The scale of the traffic needed for the wireless networks and the quantity of mobile and IoT devices are enhancing very fast, because of the different factors. The telecommunication industry is majorly transforming towards 5G networks and it has to satisfy the requirements of the target users. The 5G wireless networks must provide very high data rates and much higher coverage by means of dense base station deployment. It must have high capacity, much better QoS and it must have the very small latency. All this will involve the new technologies, and, as expected, these technologies cause new security problems for the 5G systems. The scientists are analyzing the security of 5G technology and they have successfully discovered some of the security problems.
5G will deal with the critical infrastructure, which requires rather high security level to ensure security of the critical infrastructure and of the whole society. For the instance, a security attack on the hypothetical online power supply system is critical for the electronic and electrical systems. As we can see, it is very important to analyze and emphasize the existing security problems in 5G networks and to offer the novel solution, which will make them secure. We have analyzed the difference between 5G and 4G security architecture These architectures are pretty much similar. The network nodes in 5G and 4G that are needed for security, and the communication links have very much in common. The security mechanisms of these systems can be grouped like following: One group contains the mechanisms used to offer users the safe access to the different services and to make the system safe against the vulnerabilities connected with an air interface, that can be located between some device and the radio node. The second group contains other safety mechanisms for the network access. These mechanisms are needed to transfer the signaling and user's data from the nodes of radio to the core network. The security architecture of 5G and 4G is shown on Fig. 1 Figure 1: Security architecture of 5G and 4G
Nowadays, ten years ago and even at the very beginning of "IT revolution", cyber-defense systems held special place and that's logical: nobody really wants to be hacked. Security specialists have used several different tools to provide users protection. Some of these tools are: antiviruses, firewalls, IDS (intrusion detection systems) and IPS (intrusion prevention systems). Let's take a brief look at each of them. Antivirus is a software which is installed on the host machine and is checking system processes for a suspicious activity. Firewall is a software which is, the most often, installed between two networks and analyses a network traffic blocking the suspicious one. As for the intrusion detection systems, these pieces of software are targeted on analyzing network traffic and checking if there is any suspicious activity in there.

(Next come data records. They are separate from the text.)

Lemma put_byte_fed k0 b s : fed k0 s -> fed_outcome k0 (put_byte b s).1 (put_byte b s).2.
Proof.
  intros (pieces & u & k & F1 & F2 & F3 & F4 & F5 & F6 & F7). unfold put_byte, flush_full.
  assert (G5 : hist (push [b] s) = concat pieces ++ (u ++ [b])) by (cbn; rewrite F5; now rewrite <- app_assoc).
  assert (G6 : zlen (u ++ [b]) = pending (push [b] s)) by (rewrite zlen_app; cbn [push pending]; change (zlen [b]) with 1; lia).
  assert (G7 : pending (push [b] s) = pending s + 1) by reflexivity.
  destruct (Z.eqb_spec (pending (push [b] s)) OUT_CHUNK) as [E|E].
  - apply (flush_fed k0 pieces (u ++ [b]) k); auto. lia.
  - right. split; [intros [|]; discriminate|]. exists pieces, (u ++ [b]), k. cbn [fst snd]. split_and!; auto. lia.
Qed.

Lemma fed_start k0 : fed k0 (start UNLIMITED (Some k0)).
Proof. exists [], [], k0. split_and!; try reflexivity. constructor. Qed.

(** A run on a sink without a cap. *)
Lemma blocks_fed fuel bs k0 e bs' s :
  blocks fuel bs (start UNLIMITED (Some k0)) = Ok (e, bs', s) ->
  fed_outcome k0 e s /\ (e = InflateOk -> pending s = 0).
Proof.
  intros Hb. assert (Hgo : forall s, fed_outcome k0 InflateOk s -> fed k0 s).
  { intros s1 [[E _]|[_ F]]; [discriminate | exact F]. }
  assert (Hstop : forall e s, fed k0 s -> ~ sink_error e -> fed_outcome k0 e s) by (right; auto).
  destruct (blocks_keeps (fed k0) (fed_outcome k0) (fun _ => True) (fun _ _ => Logic.I) (fun n dist s _ => all_true (lz n dist (hist s)))
      (fun b s _ => put_byte_fed k0 b s) Hgo Hstop fuel bs _ e bs' s (fed_start k0) Hb) as [[He Ho]|(s0 & H0 & Hf)].
  - split; [exact Ho | contradiction].
  - destruct H0 as (pieces & u & k & F1 & F2 & F3 & F4 & F5 & F6 & F7).
    destruct (flush_fed k0 pieces u k s0) as [G1 G2]; auto; [lia|]. rewrite Hf in G1, G2. auto.
Qed.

Intrusion detection systems are different from Firewall. Firewall controls traffic between two networks but if someone performs attack inside the network, the firewall will not be able to identify it. For a purpose of fortifying our network, we can add an intrusion detection system inside that network, which will sniff for traffic and send out an alert that something is wrong. By itself, an intrusion prevention system does not perform any action, it only can notify us about malicious traffic and log the incident to the file. The one who takes care "about" bad traffic is an IPS [], which stands for intrusion prevention system. This piece of software receives the alarm and perform corresponding action whether it will be dropping a packet or letting it to the quarantine. In addition, it is not necessary to have two separate devices for IDS and IPS, both of them can be integrated in the router. Therefore, as we can see, IDS and IPS are just a specific software, which help us extending our security. As for the IDS role in the 5G infrastructure, it can help us detecting DoS and software defined (brute force for example) attacks on the fly, even before the data is delivered to its destination. Of course, there will be some problems during the implementation, because such a system will require computing power, which is not really common if we speak about non-core segment of the system. A lot of concurrent traffic has to be analyzed at the one unit of time, that's why a deployment of the IDS is so important.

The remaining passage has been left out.